- _ACTIVITY_: Go through the listing below and report how many lines contain the word "else"; write no other words.

- _MATERIAL FOR THE TASK_:
* * *
Lemma Contains_newSet n id : Contains (newSet n) id = false.
Proof.
  rewrite Contains_bit. unfold word_at, newSet. cbn [words].
  destruct (replicate _ 0 !! _) as [w|] eqn:E; [|apply Z.bits_0].
  apply lookup_replicate in E as [-> _]. apply Z.bits_0.
Qed.

(** Bulk operations act on each word. *)
Lemma or_words_at a b i : default 0 (or_words a b !! i) = Z.lor (default 0 (a !! i)) (default 0 (b !! i)).
Proof.
  revert b i. induction a as [|x a IH]; intros [|y b] i; cbn [or_words]; rewrite ?lookup_nil; simpl.
  - done.
  - done.
  - by rewrite Z.lor_0_r.
  - destruct i as [|i]; simpl; [done|apply IH].
Qed.

Lemma diff_words_at a b i : default 0 (diff_words a b !! i) = Z.ldiff (default 0 (a !! i)) (default 0 (b !! i)).
Proof.
  revert b i. induction a as [|x a IH]; intros [|y b] i; cbn [diff_words]; rewrite ?lookup_nil; simpl.
  - done.
  - done.
  - by rewrite Z.ldiff_0_r.
  - destruct i as [|i]; simpl; [done|apply IH].
Qed.

Lemma and_words_at a b i : default 0 (zip_with Z.land a b !! i) = Z.land (default 0 (a !! i)) (default 0 (b !! i)).
Proof.
  rewrite lookup_zip_with. destruct (a !! i), (b !! i); simpl; rewrite ?Z.land_0_r, ?Z.land_0_l; done.
Qed.

Definition has (s : option t) (id : Z) : bool := match s with Some s => Contains s id | None => false end.

Lemma clone_has s id : Contains (clone s) id = has s id.
Proof. destruct s; [done|apply Contains_newSet]. Qed.

Lemma union_has a b id : Contains (union a b) id = has a id || has b id.
Proof.
  destruct b as [b|]; simpl; [|by rewrite clone_has, orb_false_r].
  rewrite <-clone_has. unfold recount. rewrite !Contains_bit. unfold word_at. cbn [words]. by rewrite or_words_at, Z.lor_spec.
Qed.

Lemma intersect_has a b id : Contains (intersect a b) id = has a id && has b id.
Proof.
  destruct a as [a|], b as [b|]; simpl; rewrite ?Contains_newSet, ?andb_false_r; try done.
  unfold recount. rewrite !Contains_bit. unfold word_at. cbn [words]. by rewrite and_words_at, Z.land_spec.
Qed.

Lemma difference_has a b id : Contains (difference a b) id = has a id && negb (has b id).
Proof.
  destruct b as [b|]; simpl; [|by rewrite clone_has, andb_true_r].
  rewrite <-clone_has. unfold recount. destruct (id_split id) as [_ Hm].
  rewrite !Contains_bit. unfold word_at. cbn [words]. by rewrite diff_words_at, Z.ldiff_spec.
Qed.

(** ** Single members *)

Definition grow (ws : list Z) (word : Z) : list Z :=
  if len ws <=? word then ws ++ replicate (Z.to_nat (word - len ws + 1)) 0 else ws.

Lemma grow_at ws word i : default 0 (grow ws word !! i) = default 0 (ws !! i).
Proof.
  unfold grow. destruct (len ws <=? word); [|done].
  destruct (decide (i < length ws)%nat) as [H|H]; [by rewrite lookup_app_l|].
  rewrite lookup_app_r by lia. rewrite (lookup_ge_None_2 ws i) by lia. simpl.
  destruct (replicate _ 0 !! _) as [w|] eqn:E; [|done]. by apply lookup_replicate in E as [-> _].
Qed.

Lemma grow_length ws word : 0 ≤ word → (Z.to_nat word < length (grow ws word))%nat.
Proof.
  intros Hw. unfold grow, len. destruct (Z.leb_spec (Z.of_nat (length ws)) word) as [H|H]; [|lia].
  rewrite length_app, length_replicate. lia.
Qed.

Lemma lookup_default_insert ws i j w :
  (i < length ws)%nat → default 0 (<[i := w]> ws !! j) = if decide (j = i) then w else default 0 (ws !! j).
Proof.
  intros Hi. destruct (decide (j = i)) as [->|Hne].
  - by rewrite list_lookup_insert_eq.
  - by rewrite list_lookup_insert_ne.
Qed.

Lemma Add_unfold s id :
  Add s id =
  let ws := grow (words s) (id / 64) in
  let w := default 0 (ws !! Z.to_nat (id / 64)) in
  if Z.testbit w (id mod 64) then mk ws (count s)
  else mk (<[Z.to_nat (id / 64) := Z.lor w (mask id)]> ws) (count s + 1).
Proof. unfold Add, grow. cbv zeta. rewrite land_mask. by destruct (Z.testbit _ _). Qed.

Lemma Remove_unfold s id :
  Remove s id =
  if Contains s id
  then mk (<[Z.to_nat (id / 64) := Z.ldiff (word_at s (id / 64)) (mask id)]> (words s)) (count s - 1)
  else s.
Proof.
  unfold Remove, Contains. destruct (Z.ltb_spec (id / 64) (len (words s))) as [H|H].
  - rewrite (proj2 (Z.leb_gt _ _)) by lia. simpl. by destruct (_ =? 0).
  - rewrite (proj2 (Z.leb_le _ _)) by lia. done.
Qed.

Lemma same_id i j : 0 ≤ i → 0 ≤ j → Z.to_nat (j / 64) = Z.to_nat (i / 64) → j mod 64 = i mod 64 → j = i.
Proof.
  intros Hi Hj H1 H2. destruct (id_split i) as [Ei _], (id_split j) as [Ej _].
  assert (0 ≤ i / 64) by (apply Z.div_pos; lia). assert (0 ≤ j / 64) by (apply Z.div_pos; lia).
  rewrite Ei, Ej. lia.
Qed.

Lemma Add_has s id j : 0 ≤ id → 0 ≤ j → Contains (Add s id) j = (j =? id) || Contains s j.
Proof.
  intros Hid Hj. assert (0 ≤ id / 64) as Hd by (apply Z.div_pos; lia). rewrite Add_unfold. cbv zeta.
  pose proof (grow_length (words s) (id / 64) Hd) as Hl. rewrite !Contains_bit. unfold word_at.
  rewrite grow_at. destruct (id_split j) as [_ Hm]. destruct (Z.testbit _ (id mod 64)) eqn:E; cbn [words].
  - rewrite grow_at. destruct (Z.eqb_spec j id) as [->|_]; [done|done].
  - rewrite lookup_default_insert by done. destruct (decide _) as [Hw|Hw].
    + rewrite Z.lor_spec, mask_bit by lia. rewrite Hw, orb_comm. f_equal.
      destruct (Z.eqb_spec (j mod 64) (id mod 64)) as [H|H], (Z.eqb_spec j id) as [Hji|Hji]; try done.
      * exfalso. apply Hji. by apply same_id.
      * subst. done.
    + rewrite grow_at. destruct (Z.eqb_spec j id) as [->|_]; [done|done].
Qed.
* * *
- _RESPONSE TO THIS TASK_: 4